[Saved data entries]
:::::

(** X15. [track_session_start] does not write the document: the stored
    document is the one from before, so a tracker that was in sync with its
    file is not in sync afterwards.  The first action recorded against the
    returned id succeeds, lands in the new session and saves the
    document. *)
Theorem session_start_is_not_saved tr now project_path :
  stored (track_session_start tr now project_path).1 = stored tr
  ∧ (watcher_in_sync tr → ¬ watcher_in_sync (track_session_start tr now project_path).1)
  ∧ (∀ now' kind d,
       ∃ tr2,
         track_action (track_session_start tr now project_path).1 now'
           (track_session_start tr now project_path).2 kind d = Ok tr2
         ∧ watcher_in_sync tr2
         ∧ sessions (current tr2)
           = sessions (current tr)
               ++ [Session project_path now [Action now' kind d] [] []]).
Proof.
  split; [done |]. split.
  - unfold watcher_in_sync. cbn. intros -> [= Heq].
    apply (f_equal (λ p, length (sessions p))) in Heq. cbn in Heq.
    rewrite length_app in Heq. simpl in Heq. lia.
  - intros now' kind d. unfold track_session_start, track_action.
    cbn [fst snd current sessions with_sessions].
    rewrite len_app. change (len [_]) with 1.
    rewrite decide_True by lia.
    replace (len (sessions (current tr)) + 1 - 1) with (len (sessions (current tr))) by lia.
    unfold mutate_item. rewrite index_nonneg
      by (rewrite len_app; pose proof (len_nonneg (sessions (current tr)));
          change (len [_]) with 1; lia).
    unfold len. rewrite Nat2Z.id, bind_Ok, list_lookup_middle by done.
    rewrite bind_Ok. eexists. split; [done |]. split; [done |].
    cbn. by rewrite insert_app_r_alt, Nat.sub_diag by done.
Qed.

Lemma session_start_is_not_saved_witness :
  watcher_in_sync (save_patterns two_session_log)
  ∧ ¬ watcher_in_sync (track_session_start (save_patterns two_session_log)
                         "11:00" "c.drp").1.
Proof.
  assert (watcher_in_sync (save_patterns two_session_log)) as H by reflexivity.
  split; [exact H |].
  exact (proj1 (proj2 (session_start_is_not_saved (save_patterns two_session_log)
                         "11:00" "c.drp")) H).
Defined.

End Persistence.

Section Debounce.
Import Watcher WatcherEvents.
Implicit Types (w : file_watcher) (tr : tracker) (e : event).

Lemma on_modified_due w tr e file_ext current_time size now :
  is_directory e = false →
  file_ext ∈ project_extensions →
  (∀ last, dict_lookup (last_modified w) (src_path e) = Some last →
           (2 < current_time - last)%Q) →
  on_modified w tr e file_ext current_time size now
  = (tr' ← track_action tr now (session_id w) "project_save"
             (ProjectSave (src_path e) file_ext size);
     mret ({| session_id := session_id w;
              last_modified := dict_set (last_modified w) (src_path e) current_time |},
           tr')).
Proof.
  intros Hdir Hext Hdue. unfold on_modified. rewrite Hdir.
  rewrite bool_decide_eq_true_2 by done.
  destruct (dict_in (src_path e) (last_modified w)) eqn:Hin; simpl.
  - destruct (dict_in_getitem _ _ Hin) as (last & Hlast & ->). rewrite bind_Ok.
    by rewrite bool_decide_eq_true_2 by (by apply Hdue).
  - done.
Qed.

Lemma on_modified_early w tr e file_ext current_time size now last :
  dict_lookup (last_modified w) (src_path e) = Some last →
  (current_time - last <= 2)%Q →
  on_modified w tr e file_ext current_time size now = Ok (w, tr).
Proof.
  intros Hlast Hearly. unfold on_modified.
  destruct (is_directory e); [done |]. case_bool_decide; [| done].
  assert (dict_in (src_path e) (last_modified w) = true) as ->.
  { unfold dict_in. apply bool_decide_eq_true_2. by rewrite Hlast. }
  simpl. unfold dict_getitem. rewrite Hlast, bind_Ok.
  rewrite bool_decide_eq_false_2; [done |]. by apply Qle_not_lt.
Qed.

(** X16. Saves of one project file are debounced.  A save that is due (a
    file, one of the four project extensions, and no save of this path
    recorded within the last two seconds) is passed to [track_action] and
    its time is remembered; every later event on the same path at most two
    seconds after it, two seconds exactly included, changes neither the
    watcher nor the tracker; and a save of the path more than two seconds
    later is passed on again. *)
Theorem project_saves_are_debounced w tr e file_ext t0 size0 now0 w1 tr1 :
  is_directory e = false →
  file_ext ∈ project_extensions →
  (∀ last, dict_lookup (last_modified w) (src_path e) = Some last → (2 < t0 - last)%Q) →
  on_modified w tr e file_ext t0 size0 now0 = Ok (w1, tr1) →
  track_action tr now0 (session_id w) "project_save"
    (ProjectSave (src_path e) file_ext size0) = Ok tr1
  ∧ dict_lookup (last_modified w1) (src_path e) = Some t0
  ∧ session_id w1 = session_id w
  ∧ (∀ e' ext' t1 size1 now1,
       src_path e' = src_path e → (t1 - t0 <= 2)%Q →
       on_modified w1 tr1 e' ext' t1 size1 now1 = Ok (w1, tr1))
  ∧ (∀ e' ext' t1 size1 now1,
       src_path e' = src_path e → is_directory e' = false →
       ext' ∈ project_extensions → (2 < t1 - t0)%Q →
       on_modified w1 tr1 e' ext' t1 size1 now1
       = (tr2 ← track_action tr1 now1 (session_id w) "project_save"
                  (ProjectSave (src_path e) ext' size1);
          mret ({| session_id := session_id w;
                   last_modified := dict_set (last_modified w1) (src_path e) t1 |},
                tr2))).
Proof.
  intros Hdir Hext Hdue. rewrite on_modified_due by done.
  destruct (track_action _ _ _ _ _) as [tr'|err]; [| done].
  rewrite bind_Ok. intros [= <- <-]. cbn [last_modified session_id].
  split; [done |]. split; [apply dict_lookup_set |]. split; [done |]. split.
  - intros e' ext' t1 size1 now1 Hpath Hearly.
    apply (on_modified_early _ _ _ _ _ _ _ t0); [| done].
    cbn [last_modified]. rewrite Hpath. apply dict_lookup_set.
  - intros e' ext' t1 size1 now1 Hpath Hdir' Hext' Hlate.
    rewrite on_modified_due; [by rewrite Hpath | done | done |].
    cbn [last_modified]. rewrite Hpath, dict_lookup_set. by intros last [= <-].
Qed.

Lemma project_saves_are_debounced_witness :
  ∃ w1 tr1,
    on_modified fresh_watcher two_session_log save_event ".drp" 100 2048 "11:00"
    = Ok (w1, tr1)
    ∧ on_modified w1 tr1 save_event ".drp" 102 2048 "11:02" = Ok (w1, tr1)
    ∧ dict_lookup (WatcherEvents.last_modified w1) "/projects/a.drp" = Some 100%Q.
Proof.
  assert (∃ w1 tr1,
            on_modified fresh_watcher two_session_log save_event ".drp" 100 2048 "11:00"
            = Ok (w1, tr1)) as (w1 & tr1 & Hrun)
    by (eexists _, _; vm_compute; reflexivity).
  assert (".drp" ∈ project_extensions) as Hext
    by (unfold project_extensions;
        repeat first [apply list_elem_of_here | apply list_elem_of_further]).
  destruct (project_saves_are_debounced fresh_watcher two_session_log save_event ".drp"
              100 2048 "11:00" w1 tr1 eq_refl Hext) as (_ & Hlast & _ & Hearly & _).
  - intros last Hnone. discriminate Hnone.
  - exact Hrun.
  - exists w1, tr1. split; [exact Hrun |]. split; [| exact Hlast].
    apply Hearly; [reflexivity |]. vm_compute. intros ?; discriminate.
Defined.

(** An event on a directory, or on a file with another extension, is
    ignored. *)
Lemma on_modified_ignored w tr e file_ext current_time size now :
  is_directory e = true ∨ file_ext ∉ project_extensions →
  on_modified w tr e file_ext current_time size now = Ok (w, tr).
Proof.
  unfold on_modified. intros [-> | Hext]; [done |].
  destruct (is_directory e); [done |]. by rewrite bool_decide_eq_false_2.
Qed.

End Debounce.

Section NextAction.
Import Watcher WatcherEvents.
Implicit Types (tr : tracker).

:::::

TASK DETAILS:
For this task, write out exactly the lines of the entries above, starting at the line with "tr now project_path).1)" and ending at the line with "(2 < current_time - last)%Q) →", both included, and no others.

RESPONSE TO THIS TASK:
  ∧ (watcher_in_sync tr → ¬ watcher_in_sync (track_session_start tr now project_path).1)
  ∧ (∀ now' kind d,
       ∃ tr2,
         track_action (track_session_start tr now project_path).1 now'
           (track_session_start tr now project_path).2 kind d = Ok tr2
         ∧ watcher_in_sync tr2
         ∧ sessions (current tr2)
           = sessions (current tr)
               ++ [Session project_path now [Action now' kind d] [] []]).
Proof.
  split; [done |]. split.
  - unfold watcher_in_sync. cbn. intros -> [= Heq].
    apply (f_equal (λ p, length (sessions p))) in Heq. cbn in Heq.
    rewrite length_app in Heq. simpl in Heq. lia.
  - intros now' kind d. unfold track_session_start, track_action.
    cbn [fst snd current sessions with_sessions].
    rewrite len_app. change (len [_]) with 1.
    rewrite decide_True by lia.
    replace (len (sessions (current tr)) + 1 - 1) with (len (sessions (current tr))) by lia.
    unfold mutate_item. rewrite index_nonneg
      by (rewrite len_app; pose proof (len_nonneg (sessions (current tr)));
          change (len [_]) with 1; lia).
    unfold len. rewrite Nat2Z.id, bind_Ok, list_lookup_middle by done.
    rewrite bind_Ok. eexists. split; [done |]. split; [done |].
    cbn. by rewrite insert_app_r_alt, Nat.sub_diag by done.
Qed.

Lemma session_start_is_not_saved_witness :
  watcher_in_sync (save_patterns two_session_log)
  ∧ ¬ watcher_in_sync (track_session_start (save_patterns two_session_log)
                         "11:00" "c.drp").1.
Proof.
  assert (watcher_in_sync (save_patterns two_session_log)) as H by reflexivity.
  split; [exact H |].
  exact (proj1 (proj2 (session_start_is_not_saved (save_patterns two_session_log)
                         "11:00" "c.drp")) H).
Defined.

End Persistence.

Section Debounce.
Import Watcher WatcherEvents.
Implicit Types (w : file_watcher) (tr : tracker) (e : event).

Lemma on_modified_due w tr e file_ext current_time size now :
  is_directory e = false →
  file_ext ∈ project_extensions →
  (∀ last, dict_lookup (last_modified w) (src_path e) = Some last →
           (2 < current_time - last)%Q) →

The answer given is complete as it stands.